His career has been highlighted by leading the launch of several noteworthy ventures in a variety of sectors including: leading the boxing competition during the last profitable Olympic Games, which was also the most televised event of the Games in 1984; founding and leading the Wharton Sports Business Initiative, one of the world’s most respected sports business think tanks in 2004; serving as a founder and board member of the Valley Green Bank, which was sold to Univest Corp. for $76 million in 2014; and guiding the launch of the non-profit Ross Initiative in Sports for Equality (RISE) in 2016 and serving as one of its board members.
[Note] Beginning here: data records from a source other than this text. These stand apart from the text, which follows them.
Lemma Maj_fips x y z : Z.lor (Z.land x y) (Z.land z (Z.lor x y)) = fips_Maj x y z.
Proof.
  unfold fips_Maj. apply Z.bits_inj'. intros i Hi. rewrite !Z.lxor_spec, Z.lor_spec, !Z.land_spec, Z.lor_spec.
  by destruct (Z.testbit x i), (Z.testbit y i), (Z.testbit z i).
Qed.

(** A step of the code and of the reference: values become variables. *)
Lemma assign_elim {A B : Type} (v : A) (F : A -> B) (r : B) : F v = r -> assign v F = r.
Proof. done. Qed.

Ltac assign_head :=
  lazymatch goal with |- assign ?v ?F = ?R => apply (assign_elim v F R) end; cbv beta iota.

(** A word of the block or of the schedule. *)
Ltac assign_word := lazymatch goal with |- assign ?v _ = _ => generalize v; intros ? end; assign_head.

(** The two registers a round changes. *)
Ltac assign_round fips :=
  rewrite fips; lazymatch goal with |- assign (?x, ?y) _ = _ => generalize x, y; intros ? ? end; assign_head.

Ltac reference_word :=
  rewrite later_word;
  match goal with |- context [add_registers _ _ (assign ?v ?F)] => rewrite (assign_elim v F (F v) eq_refl) end;
  cbv beta; rewrite fips_round_at.

Module Sha256.

Definition Ch (x y z : Z) : Z := Z.lxor z (Z.land x (Z.lxor y z)).
Definition Maj (x y z : Z) : Z := Z.lor (Z.land x y) (Z.land z (Z.lor x y)).
Definition Sigma0 (x : Z) : Z :=
  Z.lxor (Z.lxor (Z.lor (Z.shiftr x 2) (u32 (Z.shiftl x 30)))
    (Z.lor (Z.shiftr x 13) (u32 (Z.shiftl x 19)))) (Z.lor (Z.shiftr x 22) (u32 (Z.shiftl x 10))).
Definition Sigma1 (x : Z) : Z :=
  Z.lxor (Z.lxor (Z.lor (Z.shiftr x 6) (u32 (Z.shiftl x 26)))
    (Z.lor (Z.shiftr x 11) (u32 (Z.shiftl x 21)))) (Z.lor (Z.shiftr x 25) (u32 (Z.shiftl x 7))).
Definition sigma0 (x : Z) : Z :=
  Z.lxor (Z.lxor (Z.lor (Z.shiftr x 7) (u32 (Z.shiftl x 25)))
    (Z.lor (Z.shiftr x 18) (u32 (Z.shiftl x 14)))) (Z.shiftr x 3).
Definition sigma1 (x : Z) : Z :=
  Z.lxor (Z.lxor (Z.lor (Z.shiftr x 17) (u32 (Z.shiftl x 15)))
    (Z.lor (Z.shiftr x 19) (u32 (Z.shiftl x 13)))) (Z.shiftr x 10).

(** The new values of [d] and [h]. *)
Definition Round (a b c d e f g h k w : Z) : Z * Z :=
  let t1 := u32 (h + Sigma1 e + Ch e f g + k + w) in
  let t2 := u32 (Sigma0 a + Maj a b c) in
  (u32 (d + t1), u32 (t1 + t2)).

Definition Initialize : list Z :=
  [0x6a09e667; 0xbb67ae85; 0x3c6ef372; 0xa54ff53a; 0x510e527f; 0x9b05688c; 0x1f83d9ab; 0x5be0cd19].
As a sports-industry leader he is former President of the Sports Lawyers Association, the largest such organization in the world, and also former Program Chair of the ABA Forum Committee, Sports Law Section.
As an author, his books include: Sport Matters: Leadership, Power, and the Quest for Respect in Sports; Negotiate Like the Pros: A Top Sports Negotiator’s Lessons for Making Deals, Building Relationships and Getting What You Want; and Being Sugar Ray: The Life of America’s Greatest Boxer and First Celebrity Athlete. Additional works include the foundational books In Black and White: Race and Sports in America; The Business of Sports; and The Business of Sports Agents. His twelfth book is The Mis-Education of the Student Athlete: How to Fix College Sports.
Shropshire’s consulting roles have featured a wide variety of projects including work for the NCAA, Major League Baseball, National Football League, National Football League Players Association, the United States Olympic Committee and PGA golfer Rory McIlroy. He serves on the board of directors of Moelis & Company, a global independent investment bank, a Trustee Emeritus for the Women’s Sports Foundation, and as an advisor to the Sixers Innovation Lab. He was formerly on the boards of RISE, the Women’s Sports Foundation and USA Volleyball.
Shropshire earned an undergraduate degree in economics from Stanford University and a law degree from Columbia University, and is an inactive member of the California bar. He joined the law firm of Manatt, Phelps, Rothenberg, and Tunney in Los Angeles prior to working with the 1984 Olympic Games and beginning his lengthy career at Wharton.